Toys ‘R’ Us Refinancing Plan Eases Concerns About Default

Toys “R” Us Inc. reported improving earnings and announced a plan to refinance its debt, easing concerns that the retail chain will default on its loans.

About half the noteholders of debt due in 2017 and 2018 are involved in the agreement, the Wayne, New Jersey-based company said in a statement on Monday. The company intends to refinance 89 percent of the existing notes, replacing them with new debt that matures in five years. A third party also plans to buy as much as $50 million in new financing if the exchange offer goes through.

Following the agreement, credit-default swaps traders drove down the cost to protect against losses on Toys “R” Us debt by the most since January. It reached 991.5 basis points in New York on Tuesday, according to data provider CMA, which is owned by S&P Global Inc. That was the lowest level in almost three years.

“This represents a significant step forward in our efforts to create a strong financial foundation and pursue long-term growth,” Toys “R” Us Chief Executive Officer Dave Brandon said in the statement. Staff worked on the pact for several weeks, he said.

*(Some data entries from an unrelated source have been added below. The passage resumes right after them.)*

(* ===== verification/Shutdown.v ===== *)
(** The [main] of the server ([transpose_server.cpp]): what it sets up before the
    threads run, and what happens when Enter is pressed: the end of the
    dispatcher, and of the communication thread, which the destructor of the
    [UnixSockIpcServer] joins. *)

From S2P Require Import Prelude ShmNames PosixShm ClientBank Messages Server Sockets SockObjects Arguments.
#[local] Open Scope Z_scope.

(** * The start *)

Inductive main_result :=
  | ExitCode (code : Z)
  | Serving (numWorkerThreads : Z) (pIpcServer : UnixSockIpc) (start : server_state).

(** Up to the wait for Enter: the number of worker threads, the bank, and the
    communication thread; any exception of the server object ends the program.
    The dispatcher's thread and the communication thread run from [start]. *)
Definition server_main `{SocketApi} (argv : list string) (hardware getpid : Z) : netM main_result := λ k,
  match numWorkerThreads argv hardware with
  | Ok None => (k, Ok (ExitCode 1))
  | Ok (Some workers) =>
      match UnixSockIpcServer_ctor SERVER_SOCKET_ADDRESS k with
      | (k', Ok server) => (k', Ok (Serving workers server (server_init getpid)))
      | (k', Throw _) => (k', Ok (ExitCode 1))
      | (k', Undef) => (k', Undef)
      | (k', NoFuel) => (k', NoFuel)
      end
  | Throw e => (k, Throw e)
  | Undef => (k, Undef)
  | NoFuel => (k, NoFuel)
  end.

(** A server that serves listens at the path the clients connect to. *)
Lemma server_main_serves `{SocketSpec} argv hardware pid k k' workers server start :
  server_main argv hardware pid k = (k', Ok (Serving workers server start)) →
  numWorkerThreads argv hardware = Ok (Some workers) ∧ start = server_init pid ∧
  ∃ x, paths k' !! c_path SERVER_SOCKET_ADDRESS = Some x ∧ x ∈ listening k'.
Proof.
  unfold server_main. destruct (numWorkerThreads argv hardware) as [[w|]| | |]; try done.
  destruct (UnixSockIpcServer_ctor SERVER_SOCKET_ADDRESS k) as [k1 [o|e| |]] eqn:Hctor; intros [= <- <- <- <-].
  apply server_ctor_cases in Hctor as [(? & ? & _)|(fd & x & _ & _ & _ & Hok)]; [done| |by vm_compute].
  destruct (Hok o eq_refl) as (? & ? & _). eauto.
Qed.

(** * The dispatcher ends *)

(** The dispatcher's steps left when [running] is false; the other threads'
    steps do not count. *)
Definition stop_measure (d : disp_pc) : nat :=
  match d with
  | DExit => 0
  | DTop => 1
  | DScan i => Z.to_nat (2 * (MAX_CLIENTS - i) + 2)
  | DServe i => Z.to_nat (2 * (MAX_CLIENTS - i) + 1)
  | DClear => 131
  | DCopy => 132
  | DLoad => 133
  end.

Section stopping.
Context `{PosixShmSpec} (lf : bool) (cls : Z) (ok : Z → bool) (pid : Z).

(** Executions with the number of steps of the dispatcher. *)
Inductive stopping : nat → server_state → server_state → Prop :=
  | stopping_nil s : stopping 0 s s
  | stopping_disp n s e s' s'' : disp_step s e s' → stopping n s' s'' → stopping (S n) s s''
  | stopping_msg n inp s e s' s'' : msg_step lf cls ok inp s e s' → stopping n s' s'' → stopping n s s''.

Lemma stop_measure_disp s e s' :
  server_inv s → running s = false → disp_step s e s' →
  running s' = false ∧ (stop_measure (disp s') < stop_measure (disp s))%nat.
Proof.
  intros [Hh _] Hr Hs. pose proof (hs_disp _ _ _ _ _ Hh) as Hi. unfold stop_measure, MAX_CLIENTS in *.
  destruct Hs; simpl in *; subst; try done; split; try done; unfold MAX_CLIENTS in *; lia.
Qed.

Lemma stopping_bound n s s' :
  server_inv s → running s = false → stopping n s s' →
  server_inv s' ∧ running s' = false ∧ (n + stop_measure (disp s') ≤ stop_measure (disp s))%nat.
Proof.
  intros Hi Hr Hs. induction Hs as [s|n s e s' s'' Hd Hs IH|n inp s e s' s'' Hm Hs IH].
  - split_and!; [done|done|lia].
  - destruct (stop_measure_disp _ _ _ Hi Hr Hd) as [Hr' Hlt].
    destruct IH as (? & ? & ?); [|done|split_and!; [done|done|lia]].
    apply (server_inv_step lf cls ok _ e _ Hi). by apply by_disp.
  - assert (running s' = running s ∧ disp s' = disp s) as [Hr' Hd'] by (by destruct Hm).
    destruct IH as (? & ? & ?); [|congruence|rewrite Hd' in *; split_and!; [done|done|lia]].
    apply (server_inv_step lf cls ok _ e _ Hi). by eapply by_msg.
Qed.

(** Unless it has ended, the dispatcher can go on, whatever the others do. *)
Lemma dispatcher_never_blocks s : server_inv s → disp s ≠ DExit → ∃ e s', disp_step s e s'.
Proof.
  intros [Hh Hb] Hd. pose proof (hs_disp _ _ _ _ _ Hh) as Hi. pose proof (bk_len _ _ _ Hb) as Hlen.
  destruct s as [b v u r p m d l]. simpl in *. destruct d as [| | | |i|i|]; try done.
  - destruct r; repeat econstructor.
  - destruct u; repeat econstructor.
  - repeat econstructor.
  - repeat econstructor.
  - destruct (decide (i < MAX_CLIENTS)); [|eexists _, _; apply scan_end; lia].
    destruct (getBit l i) eqn:Hbit; [|eexists _, _; by apply scan_skip].
    destruct (proj2 (zget_is_Some b i)) as [ctx Hget]; [lia|]. eexists _, _. by eapply scan_serve.
  - repeat econstructor.
Qed.

(** * The communication thread *)

(** A wait for a dispatcher that has gone. *)
Definition stuck (s : server_state) : Prop :=
  disp s = DExit ∧ clientBankUpdateAvailable s = true ∧
  match msg s with MAddSpin _ | MRmSpin _ | MRmWait _ => True | _ => False end.

Lemma stuck_no_msg inp s e s' : stuck s → ¬ msg_step lf cls ok inp s e s'.
Proof. intros (Hd & Hu & Hm) Hs. by destruct Hs; simpl in *. Qed.

Lemma stuck_forever s e s' : stuck s → server_step lf cls ok s e s' → stuck s' ∧ msg s' = msg s.
Proof.
  intros Hst Hs. destruct Hs as [inp s e s' Hs|s e s' Hs|b v u r p m d l].
  - by apply stuck_no_msg in Hs.
  - destruct Hst as (Hd & _). by destruct Hs; simpl in *.
  - done.
Qed.
End stopping.

(** A client that subscribes, Enter, and then the client's unsubscription. *)
Lemma stuck_reachable :
  ∃ tr s, exec (server_step true 64 (λ _, true)) (server_init 1) tr s ∧ stuck s ∧ msg s = MRmSpin 0.
Proof.
  eexists _, _. split; [|split].
  - eapply exec_tau.
    { eapply by_msg. eapply (subscribe_begin _ _ _ _ _ _ _ _ _ _ (mkMessage 0 7 1 1 1) 5);
        [reflexivity|done|vm_compute; reflexivity|vm_compute; reflexivity|vm_compute; reflexivity]. }
    eapply exec_tau.
    { eapply by_msg. eapply (setup_done _ _ _ _ _ _ _ _ _ _ _ _ _ _ _ _ boot);
        [vm_compute; reflexivity|vm_compute; reflexivity]. }
    eapply exec_tau; [eapply by_msg, add_spin|].
    eapply exec_event; [eapply by_msg; eapply add_set; vm_compute; reflexivity|].
    eapply exec_tau; [eapply by_msg, add_store|].
    eapply exec_event; [eapply by_msg; eapply respond; vm_compute; reflexivity|].
    eapply exec_tau; [apply by_main|].
    eapply exec_tau; [apply by_disp, top_stopped|].
    eapply exec_tau.
    { eapply by_msg. eapply (unsubscribe _ _ _ _ _ _ _ _ _ _ (mkMessage 1 7 0 0 0) 5); [reflexivity|vm_compute; reflexivity]. }
    apply exec_nil.
  - split_and!; reflexivity || exact I.
  - reflexivity.
Qed.

(** * Properties *)

(** C32: Pressing Enter ends the dispatcher.  From any state the server can reach
    in which [running] is cleared, and under every interleaving with the
    communication thread, the dispatcher makes at most 133 more steps, and it can
    always make one until it has left its loop, so that the join in [main]
    returns. *)
Theorem dispatcher_ends `{PosixShmSpec} lf cls ok pid tr s n s' :
  exec (server_step lf cls ok) (server_init pid) tr s → running s = false →
  stopping lf cls ok n s s' →
  (n ≤ 133)%nat ∧ (disp s' ≠ DExit → ∃ e s'', disp_step s' e s'').
Proof.
  intros Hi%server_inv_exec Hr Hs. destruct (stopping_bound _ _ _ _ _ _ Hi Hr Hs) as (Hi' & Hr' & Hle).
  split; [|by apply dispatcher_never_blocks].
  enough (stop_measure (disp s) ≤ 133)%nat by lia. destruct Hi as [Hh _].
  pose proof (hs_disp _ _ _ _ _ Hh) as Hd. unfold stop_measure, MAX_CLIENTS in *. destruct (disp s); lia.
Qed.

(** A server without clients, before and after the dispatcher has ended. *)
Definition stopped_server (d : disp_pc) : server_state :=
  mkServer (replicate (Z.to_nat MAX_CLIENTS) ClientContext_init) 0 false false 1 MIdle d 0.

Lemma dispatcher_ends_witness :
  stopping true 64 (λ _, true) 1 (stopped_server DTop) (stopped_server DExit) ∧
  (1 ≤ 133)%nat ∧ (DExit ≠ DExit → ∃ e s'', disp_step (stopped_server DExit) e s'').
Proof.
  assert (stopping true 64 (λ _, true) 1 (stopped_server DTop) (stopped_server DExit)) as Hs
    by (eapply stopping_disp; [apply top_stopped|apply stopping_nil]).
  split; [exact Hs|].
  refine (dispatcher_ends true 64 (λ _, true) 1 [] (stopped_server DTop) 1 _ _ eq_refl Hs).
  eapply exec_tau; [apply by_main|apply exec_nil].
Defined.

(** C31: The server may never stop.  [AddClient] and [RemoveClient] wait for the
    dispatcher without a look at [running]: once the dispatcher has ended with an
    update pending, a communication thread in one of these waits stays there in
    every execution, so that the destructor that joins it does not return.  The
    state is reachable: a client subscribes, Enter is pressed, and the client
    unsubscribes. *)
Theorem shutdown_can_hang `{PosixShmSpec} lf cls ok s tr s' :
  stuck s → exec (server_step lf cls ok) s tr s' →
  msg s' = msg s ∧ ∀ inp e s'', ¬ msg_step lf cls ok inp s' e s''.
Proof.
  intros Hst Hexec. assert (stuck s' ∧ msg s' = msg s) as [Hst' Hm].
  { apply (exec_invariant (server_step lf cls ok) (λ s', stuck s' ∧ msg s' = msg s)) in Hexec; [done| |done].
    intros s1 l s2 [H1 H2] Hs. destruct (stuck_forever lf cls ok _ _ _ H1 Hs). split; [done|congruence]. }
  split; [done|]. intros inp e s'' Hs. by apply stuck_no_msg in Hs.
Qed.

Lemma shutdown_can_hang_witness :
  ∃ tr s, exec (server_step true 64 (λ _, true)) (server_init 1) tr s ∧ msg s = MRmSpin 0 ∧
    ∀ inp e s'', ¬ msg_step true 64 (λ _, true) inp s e s''.
Proof.
  destruct stuck_reachable as (tr & s & Hexec & Hst & Hm). exists tr, s. split; [done|]. split; [done|].
  apply (shutdown_can_hang true 64 (λ _, true) s [] s Hst). apply exec_nil.
Defined.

The company also reported preliminary results for the fiscal first quarter, which ended April 30. Same-store sales grew 0.9 percent against what Brandon described as “a challenging retail environment.” Adjusted earnings before interest, taxes, depreciation and amortization climbed 13 percent to $79 million.

“We continue to focus on more consistent execution and continued top-line growth,” Brandon said.